*Work task*:
Search the records for the string "withWaiterMutationLock" and copy every line where it turns up.

Collected data
Definition abort_body (reason : string) (now : val) (lease : obj) : M ReleaseReply :=
  let! at_ := at_or_now now in
  keep_when_busy lease (recordNoMergeRelease lease at_ (VStr reason) false true) (fun q =>
    let! again := at_or_now now in
    drop_holder lease "release" again (VStr reason) now (Some (rq_retry q)) (rq_prune q)).
Definition releaseMergeLeaseForRetryableAbort (f : Fence) (reason : string) (now : val) : M ReleaseReply :=
  locked_by_fence f not_released release_busy (abort_body reason now).

(** ** Renewing *)

Inductive RenewReply := NotRenewed (existing : option obj) (reason : option string) | Renewed (lease previous : obj).
Definition renewed_lease (l : obj) (at_ : val) : obj :=
  spread l [("acquiredAt", at_); ("updatedAt", at_); ("previousAcquiredAt", get l "acquiredAt");
            ("grantedAt", or_else (get l "grantedAt") (get l "acquiredAt"))].
Definition renew_body (now : val) (l : obj) : M RenewReply :=
  let! at_ := at_or_now now in
  let renewed := renewed_lease l at_ in
  let! _ := appendLeaseHistory renewed "renew" at_ (VStr "holder-renewal") in
  let! _ := replace_holder renewed in
  ret (Renewed renewed l).
Definition renewMergeLease (f : Fence) (now : val) : M RenewReply :=
  locked_by_fence f (fun l => NotRenewed l None) (fun l => NotRenewed l (Some "mutation-lock-busy")) (renew_body now).

(** ** Inspecting and reclaiming *)

Record Inspection := {
  i_lease : option obj; i_age : option num; i_deadline : val; i_past : bool; i_live : option bool;
  i_waiters : list obj; i_attempts : list obj; i_at : val
}.
Definition same_host (l : obj) (here : val) : bool := strict_eq (get l "holderHost") here.
Definition lease_deadline (l : obj) : val := coalesce (get l "deadlineSeconds") (VNum (parseDeadlineSeconds (env_deadline cfg))).
Definition past_deadline (l : obj) (at_ : val) : bool :=
  match ageSecondsFrom (get l "acquiredAt") at_ with Some age => num_leb (to_num (lease_deadline l)) age | None => false end.
Definition inspectMergeLease (now hostName : val) : M Inspection :=
  let! at_ := at_or_now now in
  let! here := host_or_here hostName in
  let! _ := others in
  let! lease := read_holder in
  let! rows := read_waiters in
  let! attempts := read_attempts in
  let! e := gets lenv in
  match lease with
  | None => ret {| i_lease := None; i_age := None; i_deadline := VNum (parseDeadlineSeconds (env_deadline cfg)); i_past := false;
                   i_live := None; i_waiters := rows; i_attempts := attempts; i_at := at_ |}
  | Some l =>
      ret {| i_lease := Some l; i_age := ageSecondsFrom (get l "acquiredAt") at_; i_deadline := lease_deadline l;
             i_past := past_deadline l at_; i_live := if same_host l here then Some (pidIsLive e (get l "holderPid")) else None;
             i_waiters := rows; i_attempts := attempts; i_at := at_ |}
  end.

Record Reclaim := { rc_reclaimed : bool; rc_reason : string; rc_inspection : Inspection; rc_release : option ReleaseReply }.
Definition reclaimIfStale (now hostName : val) : M Reclaim :=
  let! i := inspectMergeLease now hostName in
  match i_lease i with
  | None => ret {| rc_reclaimed := false; rc_reason := "absent"; rc_inspection := i; rc_release := None |}
  | Some l =>
      let! here := host_or_here hostName in
      let! e := gets lenv in
      let here_ := same_host l here in
      let dead := here_ && negb (pidIsLive e (get l "holderPid")) in
      if negb dead && negb (i_past i && negb here_)
      then ret {| rc_reclaimed := false; rc_reason := "live-within-deadline"; rc_inspection := i; rc_release := None |}
      else
        let why := if dead then "dead-holder-pid" else "past-deadline" in
        let! r := releaseMergeLease {| r_fence := fence_of l; r_now := now; r_event := if dead then "steal" else "expiry";
          r_reason := why; r_merged := false; r_terminal := false; r_yielded := false |} in
        match r with
        | NotReleased _ reason =>
            ret {| rc_reclaimed := false; rc_reason := match reason with Some x => x | None => "identity-changed" end;
                   rc_inspection := i; rc_release := Some r |}
        | ReleasedLease _ _ _ => ret {| rc_reclaimed := true; rc_reason := why; rc_inspection := i; rc_release := Some r |}
        end
  end.

(** ** Acquiring *)

Record AcquireRequest := {
  a_holderPr : val; a_holderHead : val; a_holderPid : val; a_holderHost : val; a_holderProcessGroup : val;
  a_deadlineSeconds : val; a_leaseId : val; a_now : val; a_waiterId : val; a_registerWaiter : bool;
  a_waiterPriority : val; a_prBody : val; a_waiterDeadlineSeconds : val; a_acquisitionPid : val; a_attempt : val
}.
Inductive AcquireReply :=
| Acquired (lease : obj) (waiter : option obj) (pruned : list obj) (reclaim : option Reclaim)
| NotReady (parked : bool) (reason : val) (retry : obj) (waiter : option obj)
| Held (lease : obj) (waiter : option obj) (reclaim : Reclaim) (position : option nat)
| Queued (waiter : option obj) (waiters : list obj) (position : option nat) (pruned : list obj)
| Beaten (lease : option obj) (waiter : option obj) (position : option nat).
Definition acquired (r : AcquireReply) : bool := match r with Acquired _ _ _ _ => true | _ => false end.

Definition waiter_request (r : AcquireRequest) (at_ : val) : WaiterRequest := {|
  u_pr := a_holderPr r; u_head := a_holderHead r; u_holderPid := a_holderPid r; u_holderHost := a_holderHost r;
  u_acquisitionPid := a_acquisitionPid r; u_deadlineSeconds := a_deadlineSeconds r; u_waiterId := a_waiterId r;
  u_arrivedAt := at_; u_updatedAt := at_; u_attempt := a_attempt r; u_priority := a_waiterPriority r; u_prBody := a_prBody r;
  u_effectiveDeadline := a_waiterDeadlineSeconds r |}.
Definition new_lease (r : AcquireRequest) (id : val) (pr pid deadline : num) (here at_ : val) (waiter : option obj) : obj :=
  [("schemaVersion", LEASE_SCHEMA_VERSION); ("repo", VStr (l_repo cfg)); ("base", VStr (l_base cfg)); ("leaseId", id);
   ("holderPr", VNum pr); ("holderHead", VStr (head_text (a_holderHead r)));
   ("holderRole", VStr (if is_str (a_waiterPriority r) "daemon" then "daemon" else "closer"))] ++
  match waiter with Some w => [("waiter", VObj w)] | None => [] end ++
  [("holderPid", VNum pid); ("holderHost", here)] ++
  when (negb (is_nullish (a_holderProcessGroup r))) "holderProcessGroup" (VNum (to_num (a_holderProcessGroup r))) ++
  [("acquiredAt", at_); ("deadlineSeconds", VNum deadline); ("updatedAt", at_)].
Definition make_lease (r : AcquireRequest) (at_ : val) (waiter : option obj) : M obj :=
  let! id := (if truthy (a_leaseId r) then ret (a_leaseId r) else let! u := of_env new_uuid in ret (VStr ("ml_" +:+ u))) in
  let! pr := lift (normalizeHolderPr (a_holderPr r) "holderPr") in
  let! pid := lift (normalizeHolderPid (a_holderPid r)) in
  let! here := host_or_here (a_holderHost r) in
  let! deadline := scaled_seconds (parseDeadlineSeconds (coalesce (a_deadlineSeconds r) (env_deadline cfg))) in
  ret (new_lease r id pr pid deadline here at_ waiter).

Definition waiter_id (w : option obj) : val := match w with Some w => get w "waiterId" | None => VUndef end.
(** The date of a record is still to come. *)
Definition backs_off (r : option obj) (at_ : val) : bool :=
  match r with Some r => num_ltb (dparse at_) (dparse (get r "nextEligibleAt")) | None => num_ltb (dparse at_) (dparse VUndef) end.
Definition parked_row (r : option obj) : bool := match r with Some r => truthy (get r "parkedReason") | None => false end.

(** The lease was created: its grant goes to the history and its waiter leaves the
    queue, or the lease is taken back. *)
Definition settle_grant (lease : obj) (at_ reason : val) (waiter : option obj) (rows : list obj) : M unit :=
  let! granted := try_ (appendLeaseHistory lease "grant" at_ reason) in
  match granted with
  | Throw e => let! _ := remove_holder in throw e
  | Ok _ =>
      if truthy (waiter_id waiter) then
        let! served := try_ (put_waiters (filter_b (fun w => negb (same_waiter (waiter_id waiter) w)) rows) at_) in
        match served with
        | Ok _ => ret tt
        | Throw e =>
            let! _ := appendLeaseHistory lease "release" at_ (VStr "waiter-removal-failed") in
            let! _ := remove_holder in throw e
        end
      else ret tt
  end.
Definition grant_reason (reclaim : option Reclaim) : val :=
  VStr (match reclaim with Some c => if rc_reclaimed c then "reclaimed:" +:+ rc_reason c else "queue-grant" | None => "queue-grant" end).
(** Under the lock: the place in the queue, the retry state, the exclusive creation. *)
Definition admit_request (r : AcquireRequest) (at_ : val) (waiter : option obj) (reclaim : option Reclaim) : M AcquireReply :=
  let! p := pruneMergeLeaseWaitersUnlocked at_ (a_holderHost r) in
  let! attempts := read_attempts in
  let! found := lift (if is_str (a_waiterPriority r) "daemon" then Ok None else closerArrival cfg attempts (a_holderPr r) at_) in
  let arrival := Datatypes.option_map snd found in
  let retry := live_record attempts (a_holderPr r) (a_holderHead r) at_ in
  if parked_row retry || backs_off retry at_ || backs_off arrival at_
  then ret (NotReady (parked_row retry) (if parked_row retry then get (row_or_empty retry) "parkedReason" else VStr "no-merge-backoff")
              (row_or_empty (match retry with Some x => Some x | None => arrival end)) waiter)
  else
    let rows := pr_waiters p in
    let ready := filter_b (fun w => waiterReady w at_) rows in
    let first := match ready with w :: _ => get w "waiterId" | [] => VUndef end in
    if Nat.ltb 0 (length ready) && negb (truthy (waiter_id waiter)) then ret (Queued None rows None (pr_pruned p))
    else if Nat.ltb 0 (length ready) && negb (strict_eq first (waiter_id waiter))
    then ret (Queued waiter rows (waiterQueuePosition rows waiter at_) (pr_pruned p))
    else
      let! lease := make_lease r at_ waiter in
      let! created := create_holder lease in
      if created then
        let! _ := settle_grant lease at_ (grant_reason reclaim) waiter rows in
        ret (Acquired lease waiter (pr_pruned p) reclaim)
      else
        let! beat := read_holder in
        ret (Beaten beat waiter (waiterQueuePosition rows waiter at_)).

Definition acquireMergeLease (r : AcquireRequest) : M AcquireReply :=
  let! at_ := at_or_now (a_now r) in
  let! _ := others in
  let! attempts := read_attempts in
  let prior := live_record attempts (a_holderPr r) (a_holderHead r) at_ in
  if parked_row prior
  then ret (NotReady true (get (row_or_empty prior) "parkedReason") (row_or_empty prior) None)
  else
    let! waiter := (if a_registerWaiter r
                    then let! g := upsertMergeLeaseWaiter (waiter_request r at_) in ret (Some (rg_waiter g)) else ret None) in
    let! _ := others in
    let! existing := read_holder in
    match existing with
    | None => withWaiterMutationLock cfg (admit_request r at_ waiter None)
    | Some l =>
        let! c := reclaimIfStale at_ (a_holderHost r) in
        if rc_reclaimed c then withWaiterMutationLock cfg (admit_request r at_ waiter (Some c))
        else
          let! p := withWaiterMutationLock cfg (pruneMergeLeaseWaitersUnlocked at_ (a_holderHost r)) in
          ret (Held l waiter c (waiterQueuePosition (pr_waiters p) waiter at_))
    end.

*Solution to this problem*:
    | None => withWaiterMutationLock cfg (admit_request r at_ waiter None)
        if rc_reclaimed c then withWaiterMutationLock cfg (admit_request r at_ waiter (Some c))
          let! p := withWaiterMutationLock cfg (pruneMergeLeaseWaitersUnlocked at_ (a_holderHost r)) in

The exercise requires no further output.